We founded Idibon with the objective of bringing large scale information processing to as much of the world as possible, having all worked in both the technology and not-for-profit sectors. In an auspicious start to our goal of building a company with the power to have a positive impact on the world, Schuyler Erle spent his first full-time week on the job responding to Hurricane Sandy’s landfall in New York.

Screen-shot from the interface that annotators used to evaluate the damage.

Aerial image of the damage, with a screen-shot of the task that volunteers used to rate the damage.

November 1st of 2012 was scheduled to be the first full-time day for Schuyler, our co-founder and CTO, here in San Francisco, but we received a call saying that he was stranded in New York and was being asked to help with FEMA’s damage assessment following Hurricane Sandy’s landfall. Six months earlier, Schuyler, Idibon’s CEO, Robert Munro, and a small number of people from Humanitarian Open Street Map and Geeks Without Bounds had worked with FEMA and Civil Air Patrol to develop a method to quickly crowdsource aerial imagery analysis. Schuyler and Rob had first met working to respond to humanitarian crises together, and continue to work and consult in this area. Idibon was unanimous in our agreement to support the response to Sandy, which we continued after the response period by using our crowdsourcing skills to evaluate the effectiveness of the response.

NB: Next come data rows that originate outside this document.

Lemma groups_headers path h groups (acc : gmap string string) :
  let regs := g ← groups;
    match pg_CSP g with
    | Some csp => when (nonempty (pg_PathPrefix g)) [Use (MSecurityHeaders (with_csp h (BuildCSP csp)) (fun path => negb (HasPrefix path (pg_PathPrefix g))))]
    | None => []
    end in
  foldl (headers_step path) acc regs !! CSP = match last (csp_policies path groups) with Some p => Some (BuildCSP p) | None => acc !! CSP end /\
  foldl (headers_step path) acc regs !! nosniff = match csp_policies path groups with [] => acc !! nosniff | _ => Some "nosniff" end.
Proof.
  cbn zeta. revert acc. induction groups as [|g groups IH]; intros acc; [done|]. cbn [mbind list_bind]. rewrite foldl_app.
  unfold csp_policies, csp_owners in *. rewrite filter_cons. destruct g as [name prefix csp]. cbn [pg_CSP pg_PathPrefix] in *.
  destruct (decide (csp_owner path (mkCSPGroup name prefix csp) = true)) as [Ho|Ho].
  - apply andb_true_iff in Ho as [Hp Hh]. cbn [pg_PathPrefix] in Hp, Hh. destruct csp as [c|]; [|apply IH]. rewrite Hp. cbn [when foldl headers_step omap list_omap pg_CSP].
    rewrite Hh. cbn [negb]. destruct (SecurityHeaders_sets (with_csp h (BuildCSP c)) acc) as [Hn Hc]. cbn [sh_CSP with_csp] in Hc.
    rewrite (proj2 (String.eqb_neq _ _) (BuildCSP_nonempty c)) in Hc. set (acc' := match SecurityHeaders _ false with Next es => _ | _ => _ end) in *.
    destruct (IH acc') as [-> ->]. rewrite Hc, Hn. destruct (omap pg_CSP _) as [|p ps]; [done|]. split; [|done]. change (last (c :: p :: ps)) with (last (p :: ps)). destruct (last (p :: ps)) eqn:E; [done|]. by apply last_None in E.
  - assert (Hskip : foldl (headers_step path) acc (match csp with Some c => when (nonempty prefix) [Use (MSecurityHeaders (with_csp h (BuildCSP c)) (fun path => negb (HasPrefix path prefix)))] | None => [] end) = acc); [|rewrite Hskip; apply IH].
    destruct csp as [c|]; [|done]. unfold when. destruct (nonempty prefix) eqn:Hp; [|done]. cbn [foldl headers_step].
    destruct (HasPrefix path prefix) eqn:Hh; [|done]. exfalso. apply Ho. unfold csp_owner. cbn. by rewrite Hp, Hh.
Qed.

The Civil Air Patrol (CAP) were taking over 35,000 GPS-tagged images in fly-overs of damage-affected areas. This was performed as part of their mandate to provide aerial photographs for disaster assessment and response agencies, primarily FEMA, who used the aggregate geolocated data for situational awareness. The scale of the destruction meant that there was a relatively large amount of photographs for a single disaster. As a result, it was the first time that CAP and FEMA used distributed third-party information processing for the damage assessment.

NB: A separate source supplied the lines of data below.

(* ===== verification/Storage.v ===== *)
(** * File storage (server/storage.go, server/spool.go, runtime/entry_file.go, the cached
    storage of runtime/service.go)

    The directory tree is a map from the elements of an absolute path to a file or a
    directory, without symbolic links; the root of the tree always exists.  Readers are the
    bytes they deliver and whether they fail afterwards. *)

From S2P Require Import Prelude GoStrings GoStrconv SqlModel GoPath OpenApi.
From Stdlib Require Import Ascii.

#[local] Open Scope string_scope.

(** ** The file system *)

Inductive node := File (data : string) | Dir.
Notation fs := (gmap (list string) node).

Definition is_dir (t : fs) (p : list string) : bool :=
  match p with [] => true | _ => match t !! p with Some Dir => true | _ => false end end.

(** The elements the kernel walks for a clean absolute path. *)
Definition elems (path : string) : list string := clean_elems true path.

(** [os.MkdirAll]: the directories of the path from the top. *)
Fixpoint mkdirs (t : fs) (above below : list string) : option fs :=
  match below with
  | [] => Some t
  | e :: below =>
      let p := (above ++ [e])%list in
      match t !! p with
      | Some Dir => mkdirs t p below
      | Some (File _) => None
      | None => mkdirs (<[p := Dir]> t) p below
      end
  end.
Definition MkdirAll (t : fs) (path : string) : option fs := mkdirs t [] (elems path).

(** The directory a path is in. *)
Definition parent (p : list string) : list string := reverse (tail (reverse p)).

(** [os.Create]: the file is made or truncated. *)
Definition Create (t : fs) (p : list string) : option fs :=
  if is_dir t (parent p) && negb (is_dir t p) then Some (<[p := File ""]> t) else None.

Inductive opened := OpenFile (data : string) | OpenDir | NotExist | OpenError.

(** Some directory of the path is a file. *)
Definition is_file (t : fs) (p : list string) : bool := match t !! p with Some (File _) => true | _ => false end.
Definition through_file (t : fs) (p : list string) : bool :=
  existsb (fun n => is_file t (take (S n) (parent p))) (seq 0 (length (parent p))).

(** [os.Open]: a path through a file is another error than a missing one. *)
Definition Open (t : fs) (p : list string) : opened :=
  if is_dir t p then OpenDir
  else match t !! p with
       | Some (File d) => OpenFile d
       | Some Dir => OpenDir
       | None => if through_file t p then OpenError else NotExist
       end.

(** [os.Remove]: a file, or a directory with nothing in it. *)
Definition Remove (t : fs) (p : list string) : option fs :=
  match t !! p with
  | Some (File _) => Some (delete p t)
  | Some Dir => if bool_decide (map_Forall (fun q _ => parent q <> p \/ q = []) t) then Some (delete p t) else None
  | None => None
  end.

(** ** [sanitizeKey] and the local storage *)

(** The loop that takes "../" and "/" off the front; a turn takes at least one byte. *)
Fixpoint strip_front (fuel : nat) (key : string) : string :=
  match fuel with
  | O => key
  | S fuel =>
      if HasPrefix key "../" || HasPrefix key "/" then strip_front fuel (TrimPrefix (TrimPrefix key "../") "/") else key
  end.

Definition sanitizeKey (key : string) : string :=
  let key := Clean key in
  let key := strip_front (S (String.length key)) key in
  if (key =? ".") || (key =? "..") then "" else key.

Record reader : Type := mkReader { rd_data : string; rd_fails : bool }.

Inductive upload_error := MkdirErr | CreateErr | CopyErr.
Inductive downloaded := Content (data : string) | Unreadable | FileNotFound | DownloadErr.

Section local.
(** [l.root], a clean absolute path. *)
Context (root : string).

Definition LocalStorage_Upload (key : string) (r : reader) (t : fs) : option upload_error * fs :=
  let key := sanitizeKey key in
  let fullPath := elems (Join2 root key) in
  match mkdirs t [] (parent fullPath) with
  | None => (Some MkdirErr, t)
  | Some t =>
      match Create t fullPath with
      | None => (Some CreateErr, t)
      | Some t => (if rd_fails r then Some CopyErr else None, <[fullPath := File (rd_data r)]> t)
      end
  end.

Definition LocalStorage_Download (key : string) (t : fs) : downloaded :=
  match Open t (elems (Join2 root (sanitizeKey key))) with
  | OpenFile d => Content d
  | OpenDir => Unreadable
  | NotExist => FileNotFound
  | OpenError => DownloadErr
  end.

Definition LocalStorage_Delete (key : string) (t : fs) : bool * fs :=
  match Remove t (elems (Join2 root (sanitizeKey key))) with Some t => (true, t) | None => (false, t) end.
End local.
(** [RunWithContext]: its stages, each with the action it stands for. *)
Definition stages : list (act * stage) :=
  [(ALogger, check (fun _ => w_logger w)); (ADeploy, check (fun _ => w_deploy w)); (AAuth, check validateAuthConfig); (AConnect, initConnections);
   (ASeeds, fun s => runSeeds (s <| sv_grpc := w_grpc w |>)); (AServer, ok (fun s => s <| sv_srv := true |>)); (ARoutes, registerEntryRoutes);
   (AStatic, ok id); (ARedirects, ok id); (ADocs, ok id); (AExit, startExitWorkers); (ACron, startCron); (AGrpcServer, ok id); (AReady, ok id);
   (AListen, check (fun _ => w_listen w))].

Fixpoint run_stages (l : list (act * stage)) (s : Service) : list act * option string * Service :=
  match l with
  | [] => ([], None, s)
  | (a, f) :: l =>
      let '(e, s) := f s in
      match e with
      | Some e => ([a], Some e, s)
      | None => let '(t, e, s) := run_stages l s in (a :: t, e, s)
      end
  end.

Definition RunWithContext (s : Service) : list act * option string * Service := run_stages stages s.
End run.

(** ** Shutdown *)

Inductive stop_act := StopServer | StopGrpc | Cancel | StopCron | StopExits | StopReaper | CloseBroker (name : string) | ClosePool (name : string).
(** The paths of the entries before a request's, as the router takes them. *)
Definition uses (app : list item) (path : string) : list entry_mw := omap (fun i => match i with IUse p m => if under p path then Some m else None | IRoute _ _ _ => None end) app.

Lemma dispatch_app a b method path :
  Forall (fun i => match i with IRoute m p _ => (m =? method)%string && is_route p path = false | IUse _ _ => True end) a ->
  dispatch (a ++ b) method path = (uses a path ++ (dispatch b method path).1, (dispatch b method path).2).
Proof.
  intros H. unfold uses. induction H as [|i a Hi _ IH]; cbn [app dispatch omap list_omap]; [by destruct (dispatch b method path)|].
  destruct i as [p m|m p ch]; [|by rewrite Hi, IH]. rewrite IH. by destruct (under p path).
Qed.

Lemma dispatch_route chain method path rest : is_route path path = true -> dispatch (IRoute method path chain :: rest) method path = ([], Some chain).
Proof. intros H. cbn. by rewrite String.eqb_refl, H. Qed.
End serve.

(** ** Which middlewares a request meets *)

Section meet.
Context (ParseDuration : string -> option Z) (auth : EntryDef -> list (option handler)) (rg : registry) (under is_route : string -> string -> bool).
Notation registerEntries := (registerEntries ParseDuration auth rg).
Notation registerEntry := (registerEntry ParseDuration auth rg).

Definition entry_path (prefix : string) (e : EntryDef) : string := (buildEntryPrefix prefix e ++ EntryDef_Path e)%string.

Lemma entry_middlewares_use prefix e : Forall (fun i => exists m, i = IUse (entry_path prefix e) m) (entry_middlewares ParseDuration prefix e).
Proof.
  unfold entry_middlewares, entry_path, registerDeprecation, registerValidationMiddleware, registerEntryRateLimit, registerRetry, registerEntryTimeout, registerFallback, when.
  repeat apply Forall_app_2.
  - destruct (_ && _); repeat constructor; eauto.
  - destruct (_ && _); repeat constructor; eauto.
  - destruct (EntryDef_RateLimit e); [destruct (_ <? _)|]; repeat constructor; eauto.
  - destruct (EntryDef_Retry e); [destruct (_ <? _)|]; repeat constructor; eauto.
  - destruct (_ =? _)%string; [constructor|]. destruct (ParseDuration _); repeat constructor; eauto.
  - destruct (nonempty _); repeat constructor; eauto.
Qed.

Lemma and_then_done a b items : and_then a b = (items, None) -> exists b', a.2 = None /\ b = (b', None) /\ items = a.1 ++ b'.
Proof. destruct a as [ia [|]], b as [ib sb]; cbn; [done|]. intros [= <- ->]. by exists ib. Qed.

(** A configuration that is registered is registered entry by entry. *)
Lemma registered_entries cfg fs app : registerEntries cfg fs = (app, None) ->
  app = (ServiceConfig_Entry cfg ≫= fun e => (registerEntry cfg fs e).1) /\ forall e, e ∈ ServiceConfig_Entry cfg -> (registerEntry cfg fs e).2 = None.
Proof.
  unfold EntryRoutes.registerEntries. destruct (EntryAuth.buildAuthExtra _ _ _); [|done]. revert app.
  induction (ServiceConfig_Entry cfg) as [|e es IH]; intros app H; cbn in H; [injection H as <-; split; [done|]; by intros e ?%elem_of_nil|].
  destruct (and_then_done _ _ _ H) as (b & He & Hb & ->). destruct (IH b Hb) as [-> Hes]. split; [done|]. intros x [->|Hx]%elem_of_cons; auto.
Qed.

(** The middlewares of an entry are not its own.  In a configuration that was registered, a
    request to a route that no route before it matches meets the middlewares of every earlier
    entry whose path is a prefix of its path (rate limit, retry, timeout, fallback,
    validation, deprecation, CORS), whatever their method and type, then those that its own
    entry registered before the route; the CORS of the entry's own group, registered after its
    routes, is not among them. *)
Theorem request_meets (cfg : ServiceConfig) (fs : gmap string (string -> bool)) (app : list item) (before after : list EntryDef) (e : EntryDef)
    (own rest : list item) (method path : string) (chain : list link) :
  registerEntries cfg fs = (app, None) -> ServiceConfig_Entry cfg = before ++ e :: after -> (registerEntry cfg fs e).1 = own ++ IRoute method path chain :: rest ->
  let earlier := (before ≫= fun e => (registerEntry cfg fs e).1) ++ own in
  Forall (fun i => match i with IRoute m p _ => (m =? method)%string && is_route p path = false | IUse _ _ => True end) earlier -> is_route path path = true ->
  dispatch under is_route app method path = (uses under earlier path, Some chain).
Proof.
  intros H Hes He earlier Hf Hr. destruct (registered_entries _ _ _ H) as [-> _]. rewrite Hes, bind_app. cbn [mbind list_bind]. rewrite He.
  rewrite <- (assoc_L (++) own), (assoc_L (++)). fold earlier. rewrite dispatch_app by done. cbn [app]. rewrite dispatch_route by done. by rewrite app_nil_r.
Qed.

(** ** Authentication *)

(** The handlers a type of entry adds between the authentication and its own. *)
Definition type_handlers (e : EntryDef) : list (option handler) :=
  if (EntryDef_Type e =? "crud")%string then when (nonempty (EntryDef_TenantField e)) [Some (tenant_handler e)]
  else when (EntryDef_Type e =? "sse")%string [Some SSE].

Schuyler ran a crowdsourcing platform where public volunteers were asked to evaluate the level of damage present in the images. The contributors viewed one image at a time and gave a three-way judgment: little/no damage; medium damage; or heavy damage. Today, we announce the release of two reports regarding the quality of the damage assessment evaluating the volunteer workers’ performance in three ways:
1. Inter-annotator agreement: how often did volunteers agree with each other?
2. Comparison with experts: 11 expert raters from the GIS Corps assessed a selection of the images as part of this report (also as volunteers).
3. Ground-truthed ratings: comparison to ratings made by FEMA at the same grid locations.

Inter-annotator agreement for the damage assessments, showing a low rate of overall agreement, but a high rate of majority agreement. See the reports for suggested strategies that optimize the overall assessment from conflicting individual reports.

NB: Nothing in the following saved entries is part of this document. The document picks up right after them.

(* ===== verification/ScanRow.v ===== *)
(** * Reading rows (db/scan.go)

    A driver value is assigned to a field of the model's struct, converted where the database
    stores another representation.  Times and floating-point numbers are the types [tm] and
    [fl]; parsing them and converting between integers and floats is Go's library, given as
    arguments, as is the assignment to fields of the remaining kinds. *)

From Stdlib Require Import Ascii String.
From stdpp Require Import pretty.
From S2P Require Import Prelude GoStrings GoStrconv Utf8 SqlModel.
#[local] Open Scope list_scope.
#[local] Open Scope Z_scope.

Section scan.
Context {tm fl : Type}.

(** What a driver hands over. *)
Inductive driver := DNil | DInt (z : Z) | DFloat (f : fl) | DBool (b : bool) | DBytes (s : string) | DString (s : string) | DTime (t : tm).

(** What a field holds. *)
Inductive goval := GBool (b : bool) | GInt (z : Z) | GFloat (f : fl) | GString (s : string) | GBytes (s : string) | GTime (t : tm) | GPtr (o : option goval) | GZero.

Context (time_Parse : string -> string -> option tm) (time_Unix : Z -> tm) (ParseFloat : string -> option fl).
Context (fl_of_int : Z -> fl) (int_of_fl : intKind -> fl -> Z) (to_float32 : fl -> fl).
Context (other : goType -> driver -> option goval).

(** Integers of a kind: the value keeps the low bits. *)
Definition truncate (k : intKind) (z : Z) : Z :=
  if is_signed k then (z + 2 ^ (bits k - 1)) mod 2 ^ bits k - 2 ^ (bits k - 1) else z mod 2 ^ bits k.

Definition timeLayouts : list string :=
  ["2006-01-02T15:04:05.999999999Z07:00"; "2006-01-02T15:04:05Z07:00"; "2006-01-02 15:04:05.999999999-07:00";
   "2006-01-02 15:04:05.999999999"; "2006-01-02 15:04:05"; "2006-01-02T15:04:05"; "2006-01-02"].

Fixpoint try_layouts (layouts : list string) (s : string) : option tm :=
  match layouts with [] => None | l :: layouts => match time_Parse l s with Some t => Some t | None => try_layouts layouts s end end.
Definition parseTimeString (s : string) : option tm := try_layouts timeLayouts (TrimSpace s).

Definition toTime (d : driver) : option tm :=
  match d with DTime t => Some t | DString s | DBytes s => parseTimeString s | DInt z => Some (time_Unix z) | _ => None end.

Definition text_true (s : string) : bool := String.eqb s "1" || EqualFold s "true" || EqualFold s "t".
Definition toBool (d : driver) : option bool :=
  match d with DBool b => Some b | DInt z => Some (negb (z =? 0)) | DString s | DBytes s => Some (text_true s) | _ => None end.

Definition asString (d : driver) : option string := match d with DString s | DBytes s => Some s | _ => None end.

Definition setFromString (ty : goType) (s : string) : option goval :=
  match ty with
  | TFloat32 => (fun f => GFloat (to_float32 f)) <$> ParseFloat s
  | TFloat64 => GFloat <$> ParseFloat s
  | TInt k =>
      let '(n, err) := if is_signed k then ParseInt s else ParseUint s in
      match err with Some _ => None | None => Some (GInt (truncate k n)) end
  | TString => Some (GString s)
  | _ => None
  end.

(** [reflect]'s assignment or conversion of the driver's value to the field's type, if there is
    one.  An integer converts to a string: to the character it is the code of. *)
Definition convert (ty : goType) (d : driver) : option goval :=
  match ty, d with
  | TInt k, DInt z => Some (GInt (truncate k z))
  | TInt k, DFloat f => Some (GInt (truncate k (int_of_fl k f)))
  | TFloat64, DFloat f => Some (GFloat f)
  | TFloat32, DFloat f => Some (GFloat (to_float32 f))
  | TFloat64, DInt z => Some (GFloat (fl_of_int z))
  | TFloat32, DInt z => Some (GFloat (to_float32 (fl_of_int z)))
  | TString, DInt z => Some (GString (string_of_bytes (encode_rune z)))
  | TString, (DString s | DBytes s) => Some (GString s)
  | TSlice (TInt Uint8), (DString s | DBytes s) => Some (GBytes s)
  | (TInt _ | TFloat32 | TFloat64 | TString | TSlice (TInt Uint8)), _ => None
  | _, _ => other ty d
  end.

Fixpoint setField (ty : goType) (old : goval) (d : driver) : option goval :=
  match d with
  | DNil => Some old
  | _ =>
      match ty with
      | TPtr elem => (fun v => GPtr (Some v)) <$> setField elem GZero d
      | TStruct "time.Time" _ => GTime <$> toTime d
      | TBool => GBool <$> toBool d
      | _ =>
          match convert ty d with
          | Some v => Some v
          | None => match asString d with Some s => setFromString ty s | None => None end
          end
      end
  end.

(** [scanTargets] and [assignTargets]: each column goes to the first field of that name, if the
    struct has it; the first value that does not fit ends it. *)
Definition scanTargets (fields : list FieldInfo) (e : gmap string goval) (columns : list string) : list (option FieldInfo) :=
  (fun col => match list_find (fun f => Column f = col) fields with Some (_, f) => match e !! GoName f with Some _ => Some f | None => None end | None => None end) <$> columns.

Fixpoint assignTargets (dests : list (option FieldInfo)) (ptrs : list driver) (e : gmap string goval) : option (gmap string goval) :=
  match dests, ptrs with
  | None :: dests, _ :: ptrs => assignTargets dests ptrs e
  | Some f :: dests, d :: ptrs => v ← setField (FieldType f) (default GZero (e !! GoName f)) d; assignTargets dests ptrs (<[GoName f := v]> e)
  | _, _ => Some e
  end.

Definition ParseTimePtr (d : driver) : option (option tm) := match d with DNil => Some None | d => Some <$> toTime d end.

(** ** Properties *)

Lemma truncate_fits k z : fits k z -> truncate k z = z.
Proof. unfold fits, truncate. destruct k; cbn; intros H; rewrite Z.mod_small; lia. Qed.

Lemma truncate_range k z : fits k (truncate k z).
Proof.
  unfold fits, truncate. destruct k; cbn;
    match goal with |- context [?a mod ?b] => pose proof (Z.mod_pos_bound a b) end; lia.
Qed.

(** A text comes as a string or as bytes, whatever the column. *)
Definition is_text (d : driver) (s : string) : Prop := d = DString s \/ d = DBytes s.

Definition bool_texts (b : bool) : list string := if b then ["1"; "t"; "T"; "true"; "True"; "TRUE"] else ["0"; "f"; "F"; "false"; "False"; "FALSE"].

(** The first of the layouts in which a text is a time says which. *)
Definition time_text (s : string) (t : tm) : Prop :=
  exists pre layout post, timeLayouts = pre ++ layout :: post /\ Forall (fun l => time_Parse l (TrimSpace s) = None) pre /\ time_Parse layout (TrimSpace s) = Some t.

(** The representations a driver hands over for a value of the model: integers as INTEGER or
    as their decimal digits, signed ones with their sign; booleans as BOOLEAN, as an integer or
    as text; floating-point numbers as such, as integers or as text; text and blobs as each
    other; times as such, as text in one of the layouts, or in seconds; texts as strings or as
    bytes; and all of them for pointers. *)
Inductive represents : goType -> driver -> goval -> Prop :=
| rep_int k z : fits k z -> represents (TInt k) (DInt z) (GInt z)
| rep_digits k z d : fits k z -> is_text d (pretty z) -> represents (TInt k) d (GInt z)
| rep_bool b : represents TBool (DBool b) (GBool b)
| rep_bool_int z : represents TBool (DInt z) (GBool (negb (z =? 0)))
| rep_bool_text b s d : s ∈ bool_texts b -> is_text d s -> represents TBool d (GBool b)
| rep_float f : represents TFloat64 (DFloat f) (GFloat f)
| rep_float_int z : represents TFloat64 (DInt z) (GFloat (fl_of_int z))
| rep_float_text f s d : ParseFloat s = Some f -> is_text d s -> represents TFloat64 d (GFloat f)
| rep_float32 d f : represents TFloat64 d (GFloat f) -> represents TFloat32 d (GFloat (to_float32 f))
| rep_text s d : is_text d s -> represents TString d (GString s)
| rep_blob s d : is_text d s -> represents (TSlice (TInt Uint8)) d (GBytes s)
| rep_time n t : represents (TStruct "time.Time" n) (DTime t) (GTime t)
| rep_time_text n s t d : time_text s t -> is_text d s -> represents (TStruct "time.Time" n) d (GTime t)
| rep_time_unix n z : represents (TStruct "time.Time" n) (DInt z) (GTime (time_Unix z))
| rep_ptr ty d v : represents ty d v -> represents (TPtr ty) d (GPtr (Some v)).

Lemma represents_not_nil ty d v : represents ty d v -> d <> DNil.
Proof. induction 1; try done; match goal with X : is_text _ _ |- _ => destruct X as [-> | ->]; done end. Qed.

Lemma time_text_parse s t : time_text s t -> parseTimeString s = Some t.
Proof.
  intros (pre & l & post & E & F & H). unfold parseTimeString. rewrite E. clear E.
  induction F as [|x pre Hx F IH]; cbn; [by rewrite H|by rewrite Hx].
Qed.

Lemma digits_read k z : fits k z -> (if is_signed k then ParseInt (pretty z) else ParseUint (pretty z)) = (z, None).
Proof.
  intros H. destruct (is_signed k) eqn:S.
  - apply ParseInt_pretty_Z. unfold int64. destruct k; cbn in *; try done; unfold fits in H; cbn in H; lia.
  - assert (0 <= z <= maxUint64) as [H0 H1] by (unfold maxUint64; destruct k; cbn in *; try done; unfold fits in H; cbn in H; lia).
    destruct z as [|p|p]; [done| |lia]. apply (ParseUint_pretty (N.pos p)). exact H1.
Qed.

Lemma bool_text_read b s : s ∈ bool_texts b -> text_true s = b.
Proof. destruct b; cbn; rewrite !elem_of_cons, elem_of_nil; intros H; repeat (destruct H as [->|H]; [reflexivity|]); done. Qed.

(** C28: every value of the model is read back from each representation a driver hands over for
    it: integers of every width, booleans, floating-point numbers, text, blobs, times, and
    pointers to them; a NULL leaves the field as it was; and an integer is always within the
    field's range afterwards. *)
Theorem scan_reads_back (ty : goType) (old v : goval) (d : driver) :
  (represents ty d v -> setField ty old d = Some v) /\ setField ty old DNil = Some old
  /\ (forall k z, setField (TInt k) old d = Some (GInt z) -> d <> DNil -> fits k z).
Proof.
  split; [|split; [by destruct ty|]].
  - intros H. revert old. induction H as [k z F|k z d F [-> | ->]|b|z|b s d Hb [-> | ->]|f|z|f s d Hf [-> | ->]|d f H IH|s d [-> | ->]|s d [-> | ->]|n t|n s t d Ht [-> | ->]|n z|ty d v H IH]; intros old;
      cbn [setField convert toBool toTime asString setFromString]; try done.
    all: try (by rewrite truncate_fits).
    all: try (rewrite (digits_read _ _ F); by rewrite truncate_fits).
    all: try (by rewrite (bool_text_read _ _ Hb)).
    all: try (by rewrite Hf).
    all: try (by rewrite (time_text_parse _ _ Ht)).
    + pose proof (represents_not_nil _ _ _ H). specialize (IH old).
      destruct d; cbn in IH |- *; try done; try (by simplify_eq); destruct (ParseFloat _); cbn in *; by simplify_eq.
    + pose proof (represents_not_nil _ _ _ H). rewrite (IH GZero). by destruct d.
  - intros k z H N. destruct d; cbn in H; try done; try (injection H as <-; apply truncate_range);
      destruct (if is_signed k then _ else _) as [n [e|]]; try done; injection H as <-; apply truncate_range.
Qed.

(** A value out of the field's range is cut to its low bits without an error, and an integer
    column read into a text field becomes the character with that code. *)
Lemma scan_truncates (old : goval) : setField (TInt Int8) old (DInt 300) = Some (GInt 44) /\ setField (TInt Uint32) old (DInt (-1)) = Some (GInt 4294967295)
  /\ setField TString old (DInt 65) = Some (GString "A") /\ setField TString old (DInt 1234567) = Some (GString (string_of_bytes [239; 191; 189])).
Proof. repeat split; reflexivity. Qed.
End scan.
Arguments driver : clear implicits.
Arguments goval : clear implicits.

Lemma scan_reads_back_witness :
  setField (tm := unit) (fl := Z) (fun _ _ => None) (fun _ => tt) (fun _ => None) id (fun _ z => z) id (fun _ _ => None) (TPtr (TInt Int16)) GZero (DBytes "-1234") = Some (GPtr (Some (GInt (-1234)))).
Proof.
  apply (proj1 (scan_reads_back (tm := unit) (fl := Z) (fun _ _ => None) (fun _ => tt) (fun _ => None) id (fun _ z => z) id (fun _ _ => None) (TPtr (TInt Int16)) GZero (GPtr (Some (GInt (-1234)))) (DBytes "-1234"))).
  apply rep_ptr, rep_digits; [cbv; split; [discriminate|reflexivity]|right; reflexivity].
Defined.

Inter-annotator agreement for the damage assessments, showing a low rate of overall agreement, but a high rate of majority agreement. See the reports for suggested strategies that optimize the overall assessment from conflicting individual reports.

We are extremely grateful to the volunteers who helped with the damage assessment, and to everyone who helped with the software and analysis. The volunteers used the MapMill software developed by Jeff Warren and released by the Public Laboratory for Open Technology and Science (PLOTS) and adapted for this task by Humanitarian OpenStreetMap. The platform was developed at Camp Roberts RELIEF, organized by John Crowley. The GIS Corps volunteers were managed by Shoreh Elhami. Jennifer Chan supported both the deployment and the analysis.